Follow-up to Hexayurt
Hey Everyone, It looks like Vinay Gupta, the designer of the Hexayurt found out I blogged about it, and posted an addendum. I have it copied below for your reading pleasure. The more curious I got about this, I had to test it myself. I whipped out some 2.5″x5″ Index Cards, and the always abundant Electrical tape and made a rough model. Check it out. It’s pretty sturdy, even with my bad taping/construction methods. I can see living in one of these for awhile.
Hi, Vinay here, designer of the Hexayurt.
For disaster relief in America, we have a plan. It’s a good plan, according to both the American Red Cross and FEMA.
Here’s how it works. You got four things you need to put together when it comes to rehousing a person in a hexayurt in a disaster. Those four things are:
* the person who needs shelter while the situation calms down
* a household who’ll give them a place to put the hexayurt, and provide access to a toilet, a shower, and electricity etc.
* the raw materials to make the hexayurt. Every day the building industry in the US uses enough to make 120,000 hexayurts, enough to shelter 600,000 people.
So we have a plan for using a distributed database to connect these resources in a disaster. It’s something that Amazon, Google or Yahoo - or any number of other big internet companies - have the hardware and software to do.
Then we need a way of making sure that you can get access to the database and find your way to where you need to get to. Two ways of doing that.
* Pre-printed emergency response plans, or
* A dynamic system you connect to over the cell phone network, coupled with emergency cell systems.An emergency cell system is a national supply of free cell phones, and mobile cell towers made to be helicoptered into disaster areas, with self-contained power and satellite links to carry the calls.
Expensive, but necessary. When something happens, you fly in the emergency towers, and give anybody who doesn’t have their phone with them a phone.

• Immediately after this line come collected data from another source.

(* ===== verification/DpaNvmeProps.v ===== *)
(** What the DPA sends for the submission queues of a completion queue. *)

From stdpp Require Import list.
From S2P Require Import Prelude Effects DpaVq DpaVqProps DpaNvme.

(** A ready queue as a driver uses it: the doorbell and the last tail are inside the queue, and
    the queue and its shadow in the address space. *)
Definition nsq_ok (db : Z -> Z) (q : dpa_nvme_sq) : Prop :=
  0 < queue_depth q < 2 ^ 16 /\ 0 <= db (nsq_duar q) < queue_depth q /\ 0 <= host_sq_tail q < queue_depth q /\
  0 <= base_addr q /\ base_addr q + 64 * queue_depth q <= 2 ^ 64 /\ 0 <= dpu_sqe_shadow_addr q /\ dpu_sqe_shadow_addr q + 64 * queue_depth q <= 2 ^ 64.

(** The new entries of a queue, in the host and in the shadow. *)
Definition is_ready (q : dpa_nvme_sq) : bool := bool_decide (nsq_state q = DPA_NVME_STATE_RDY).
Definition new_sqes (db : Z -> Z) (base : dpa_nvme_sq -> Z) (q : dpa_nvme_sq) : list Z :=
  if is_ready q then ring_slots (base q) 64 (queue_depth q) (host_sq_tail q) (Z.to_nat ((db (nsq_duar q) - host_sq_tail q) mod queue_depth q)) else [].
Definition caught_up (db : Z -> Z) (q : dpa_nvme_sq) : dpa_nvme_sq := if is_ready q then q ⦇ host_sq_tail := db (nsq_duar q) ⦈ else q.

(** From [s] to [s'] the entries [rd] were copied to [wr]. *)
Definition copied (rd wr : list Z) (s s' : nvme_thread) : Prop :=
  nt_cq s' = nt_cq s /\ nt_db s' = nt_db s /\
  exists ps, p2_posts (nt_chan s') = p2_posts (nt_chan s) ++ ps /\ concat (map sqes_read ps) = rd /\ concat (map sqes_written ps) = wr.

Lemma copied_same s s' : nt_cq s' = nt_cq s -> nt_db s' = nt_db s -> p2_posts (nt_chan s') = p2_posts (nt_chan s) -> copied [] [] s s'.
Proof. intros Hc Hd Hp. split; [done|]. split; [done|]. exists []. by rewrite app_nil_r. Qed.

Lemma copied_trans rd wr rd' wr' s1 s2 s3 : copied rd wr s1 s2 -> copied rd' wr' s2 s3 -> copied (rd ++ rd') (wr ++ wr') s1 s3.
Proof.
  intros (Hc & Hd & ps & Hp & Hr & Hw) (Hc' & Hd' & ps' & Hp' & Hr' & Hw'). split; [congruence|]. split; [congruence|]. exists (ps ++ ps').
  rewrite Hp', Hp, !map_app, !concat_app, Hr, Hr', Hw, Hw', (assoc_L (++)). done.
Qed.

Section Turn.
Context (ans : nat -> Z) (Hans : forall k, ans k = 0).

Lemma send_tail_copied s q : nsq_ok (nt_db s) q -> is_ready q = true -> 
  post (on_nchan (snap_dpa_p2p_send_sq_tail ans (u16 (nsq_id q)) (u16 (nt_db s (nsq_duar q))) (base_addr q) (dpu_mkey q) (dpu_sqe_shadow_addr q)
          (dpu_sqe_shadow_mkey q) (host_sq_tail q) (queue_depth q)))
    (fun _ s' => copied (new_sqes (nt_db s) base_addr q) (new_sqes (nt_db s) dpu_sqe_shadow_addr q) s s') s.
Proof.
  intros (Hd & Hdb & Ht & Hb & Hb' & Hs & Hs') Hr. rewrite (u16_small (nt_db s _)) by lia.
  pose proof (sq_tail_copies_new_entries ans (nt_chan s) (u16 (nsq_id q)) (nt_db s (nsq_duar q)) (base_addr q) (dpu_mkey q) (dpu_sqe_shadow_addr q)
    (dpu_sqe_shadow_mkey q) (host_sq_tail q) (queue_depth q) Hans ltac:(lia) Hdb Ht (conj Hb Hb') (conj Hs Hs')) as Hsend.
  unfold post, on_nchan in *. destruct (snap_dpa_p2p_send_sq_tail _ _ _ _ _ _ _ _ _ _) as [[c r]| | |]; try done. cbn [res_bind fst snd].
  destruct Hsend as (ps & last & Hp & _ & Hrd & Hwr & Hl & Hl'). split; [done|]. split; [done|]. exists (ps ++ last). cbn. split; [done|].
  unfold new_sqes. by rewrite Hr, !map_app, !concat_app, Hl, Hl', !app_nil_r, Hrd, Hwr.
Qed.

Lemma sq_turn_ok s q : nsq_ok (nt_db s) q ->
  post (sq_turn ans q)
    (fun q' s' => q' = caught_up (nt_db s) q /\ copied (new_sqes (nt_db s) base_addr q) (new_sqes (nt_db s) dpu_sqe_shadow_addr q) s s') s.
Proof.
  intros Hok. unfold sq_turn. destruct (bool_decide _) eqn:Er; cbn [negb].
  2:{ apply post_return. unfold caught_up, new_sqes, is_ready. rewrite Er. split; [done|by apply copied_same]. }
  apply post_modify. set (s1 := s ⦇ nt_io := _ ⦈). assert (H1 : copied [] [] s s1) by by apply copied_same. apply post_gets. change (nt_db s1) with (nt_db s).
  destruct (nt_db s (nsq_duar q) =? host_sq_tail q) eqn:Ee; bool_to_prop; cbn [negb].
  - apply post_bind, post_return, post_modify, post_return. unfold caught_up, new_sqes, is_ready. rewrite Er, Ee, Z.sub_diag, Zmod_0_l. split; [|by apply copied_same]. by destruct q.
  - apply post_assoc. eapply post_bind_mono; [apply (send_tail_copied s1 q Hok Er)|]. intros r s2 H2. apply post_bind, post_return, post_modify, post_return.
    destruct Hok as (Hd & Hdb & _). unfold caught_up, is_ready at 1. rewrite Er, u32_small by lia. split; [done|].
    change (nt_db s1) with (nt_db s) in H2. destruct (copied_trans _ _ _ _ _ _ _ H1 H2) as (Hc & Hdb' & Hps). by split.
Qed.

Lemma sqs_turn_ok l : forall s, Forall (nsq_ok (nt_db s)) l ->
  post (sqs_turn ans l)
    (fun l' s' => l' = map (caught_up (nt_db s)) l /\
       copied (concat (map (new_sqes (nt_db s) base_addr) l)) (concat (map (new_sqes (nt_db s) dpu_sqe_shadow_addr) l)) s s') s.
Proof.
  induction l as [|q l IH]; intros s Hok; cbn [sqs_turn map concat]; [apply post_return; split; [done|by apply copied_same]|].
  apply Forall_cons in Hok as [Hq Hok]. eapply post_bind_mono; [by apply sq_turn_ok|]. intros q' s1 [-> H1]. cbn beta.
  assert (Hdb : nt_db s1 = nt_db s) by apply H1. rewrite <- Hdb in Hok. eapply post_bind_mono; [by apply IH|]. intros l' s2 [-> H2]. cbn beta. apply post_return.
  rewrite Hdb in *. split; [done|]. by eapply copied_trans.
Qed.

Lemma send_head_copied s h : post (on_nchan (snap_dpa_p2p_send_cq_head ans h)) (fun _ s' => copied [] [] s s') s.
Proof.
  unfold post, on_nchan, snap_dpa_p2p_send_cq_head, snap_dpa_p2p_send_msg, m_bind, gets. cbn [res_bind].
  destruct (credit_count _ =? 0); [by apply copied_same|]. rewrite p2_post_run by done. cbn [res_bind fst snd].
  split; [done|]. split; [done|]. eexists [_]. split; [reflexivity|done].
Qed.
End Turn.

(** ** Messages from the DPU *)

Lemma nvme_recv_ok fuel : forall s c, (nt_rx s < fuel)%nat -> post (nvme_recv_all fuel c) (fun _ s' => copied [] [] s s') s.
Proof.
  induction fuel as [|fuel IH]; intros s c Hf; [lia|]. cbn [nvme_recv_all]. apply post_assoc, post_gets. cbv zeta. apply post_assoc, post_modify, post_bind, post_return.
  set (s1 := s ⦇ nt_rx := _ ⦈). assert (H1 : copied [] [] s s1) by by apply copied_same.
  destruct (Nat.min (nt_rx s) 16 =? 0)%nat eqn:E; [by apply post_return|]. apply Nat.eqb_neq in E.
  eapply post_mono; [apply IH; cbn; lia|]. intros n s2 H2. exact (copied_trans _ _ _ _ _ _ _ H1 H2).
Qed.

Lemma dpa_p2p_recv_ok event s : post (dpa_p2p_recv event) (fun _ s' => copied [] [] s s') s.
Proof.
  unfold dpa_p2p_recv. eapply post_bind_mono with (P := fun _ s' => copied [] [] s s'); [destruct event; by apply copied_same|].
  intros r s1 H1. apply post_gets. eapply post_mono; [apply nvme_recv_ok; lia|]. intros n s2 H2. exact (copied_trans _ _ _ _ _ _ _ H1 H2).
Qed.

(** C23: A turn of the DPA thread of a ready NVMe completion queue whose posts are all
    accepted, with tails and doorbells inside their submission queues (and queues inside
    the address space): for every submission queue that is ready it copies the entries from
    the last tail up to the doorbell, around the end of the queue, from the host to the
    same places of the shadow, queue by queue and in order, and no others; afterwards the
    tails are those of the doorbells.  (The tail moves also when the write is refused,
    dpa_nvme.c:287, and the entries are then lost: [refused_write_loses_entries].) *)
Theorem nvme_turn_copies_new_entries ans event s
  (Hans : forall k, ans k = 0) (Hrdy : ncq_state (nt_cq s) = DPA_NVME_STATE_RDY) (Hok : Forall (nsq_ok (nt_db s)) (ncq_sqs (nt_cq s))) :
  post (nvme_progress ans event)
    (fun _ s' => ncq_sqs (nt_cq s') = map (caught_up (nt_db s)) (ncq_sqs (nt_cq s)) /\
       exists ps, p2_posts (nt_chan s') = p2_posts (nt_chan s) ++ ps /\
         concat (map sqes_read ps) = concat (map (new_sqes (nt_db s) base_addr) (ncq_sqs (nt_cq s))) /\
         concat (map sqes_written ps) = concat (map (new_sqes (nt_db s) dpu_sqe_shadow_addr) (ncq_sqs (nt_cq s)))) s.
Proof.
  unfold nvme_progress. apply post_gets. rewrite bool_decide_eq_true_2 by done. cbn [negb].
  eapply post_bind_mono; [apply dpa_p2p_recv_ok|]. intros n s1 H1. cbn beta.
  eapply post_bind_mono with (P := fun _ s' => copied [] [] s s').
  { destruct (negb (n =? 0)); [|by apply post_return]. destruct H1 as (Hc & Hd & Hps). split; [done|]. by split. }
  clear s1 H1. intros r s1 H1. cbn beta. assert (Hdb : nt_db s1 = nt_db s) by apply H1. rewrite <- Hdb in *.
  eapply post_bind_mono; [by apply sqs_turn_ok|]. intros l s2 [-> H2]. cbn beta. destruct (copied_trans _ _ _ _ _ _ _ H1 H2) as (Hc & Hd & ps & Hp & Hr & Hw). cbn [app] in Hr, Hw.
  apply post_modify, post_modify, post_gets. match goal with |- post _ _ ?x => set (s3 := x) end.
  assert (H3 : copied [] [] s3 s3) by by apply copied_same.
  eapply post_bind_mono with (P := fun _ s' => ncq_sqs (nt_cq s') = ncq_sqs (nt_cq s3) /\ exists ps', p2_posts (nt_chan s') = p2_posts (nt_chan s3) ++ ps' /\
    concat (map sqes_read ps') = [] /\ concat (map sqes_written ps') = []).
  - destruct (negb _); [|apply post_return; split; [done|apply H3]].
    eapply post_bind_mono; [by apply send_head_copied|]. intros r' s4 (Hc4 & _ & Hps4). cbn beta. split; [cbn; by rewrite Hc4|done].
  - intros r' s4 (Hc4 & ps' & Hp' & Hr' & Hw'). split; [exact Hc4|]. exists (ps ++ ps'). rewrite !map_app, !concat_app, Hr, Hw, Hr', Hw', !app_nil_r.
    split; [|done]. cbn. rewrite Hp'. cbn. by rewrite Hp, (assoc_L (++)).
Qed.

(** * Runs *)

Module NvmeRun.

(** A queue of eight entries, at entry 6; its doorbell says 3. *)
Definition nsq0 : dpa_nvme_sq := mk_nsq 1 11 65536 4096 8 100 12 6 DPA_NVME_STATE_RDY.
Definition db0 (d : Z) : Z := if d =? 100 then 3 else 0.
Definition nthr0 : nvme_thread := mk_nthr (mk_ncq [nsq0] DPA_NVME_STATE_RDY 101 0 5) (mk_p2p 0 1024 [] 0) 1 0 db0 [] None 0 0.
Definition accepted (k : nat) : Z := 0.

Lemma nsq0_ok : nsq_ok db0 nsq0.
Proof. repeat split; try (vm_compute; discriminate). Qed.

Lemma nvme_turn_copies_new_entries_witness :
  post (nvme_progress accepted true)
    (fun _ s' => ncq_sqs (nt_cq s') = map (caught_up db0) [nsq0] /\
       exists ps, p2_posts (nt_chan s') = [] ++ ps /\
         concat (map sqes_read ps) = concat (map (new_sqes db0 base_addr) [nsq0]) /\
         concat (map sqes_written ps) = concat (map (new_sqes db0 dpu_sqe_shadow_addr) [nsq0])) nthr0 /\
  new_sqes db0 base_addr nsq0 = [4480; 4544; 4096; 4160; 4224].
Proof.
  split; [|vm_compute; reflexivity]. apply (nvme_turn_copies_new_entries accepted true nthr0).
  - intros k. reflexivity.
  - reflexivity.
  - apply Forall_singleton, nsq0_ok.
Defined.

Example turn_of_nthr0 :
  match nvme_progress accepted true nthr0 with
  | Ok (s, _) =>
      p2_posts (nt_chan s) = [PWrite 4480 128 12 65920 11; PWrite 4096 192 12 65536 11; PMsg (mk_pmsg SNAP_DPA_P2P_MSG_NVME_SQ_TAIL 1 1 3)] /\
      map host_sq_tail (ncq_sqs (nt_cq s)) = [3]
  | _ => False
  end.
Proof. vm_compute. split; reflexivity. Qed.

(** The first write is refused: nothing was sent, but the tail has moved, so the entries are
    never sent. *)
Example refused_write_loses_entries :
  match nvme_progress (fun k => if (k =? 0)%nat then - EAGAIN else 0) true nthr0 with
  | Ok (s, _) =>
      p2_posts (nt_chan s) = [] /\ map host_sq_tail (ncq_sqs (nt_cq s)) = [3] /\
      match nvme_progress accepted true s with Ok (s', _) => p2_posts (nt_chan s') = [] | _ => False end
  | _ => False
  end.
Proof. vm_compute. repeat split. Qed.

(** A second submission queue takes the place of the first one. *)
Example second_queue_replaces_first :
  match nvme_do_command accepted 7 (Some (1, NSqCreate (nsq0 ⦇ nsq_id := 2 ⦈))) nthr0 with
  | Ok (s, r) => r = (false, Some SNAP_DPA_RSP_OK) /\ map nsq_id (ncq_sqs (nt_cq s)) = [2]
  | _ => False
  end.
Proof. vm_compute. split; reflexivity. Qed.

End NvmeRun.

It’s that simple.
On the phone, there’s a link to the “where do I go to find a shelter?” link, and it takes the GPS data from the phone, and guides you to a place where a volunteer host family, raw materials, and some builders all coincide to give you a nice new place to live.
There are three goals here:
* reduce the load on first responders, like the fire service
* enable the people involved in a really huge disaster to get shelter, to prevent more Superdome type scenarios
* to built self-reliance as a key part of disaster response
We’ve learned, from Katrina, that the Federal Government is not well suited to doing disaster response in the US. It’s got too many separate departments, too many rules, too much bureaucratic slowness and all other kinds of problems. And that’s not something we can reasonably expect to change: you make a machine to do one job well (handle ordinary times) and you can’t expect it to suddenly do well in a massive crisis.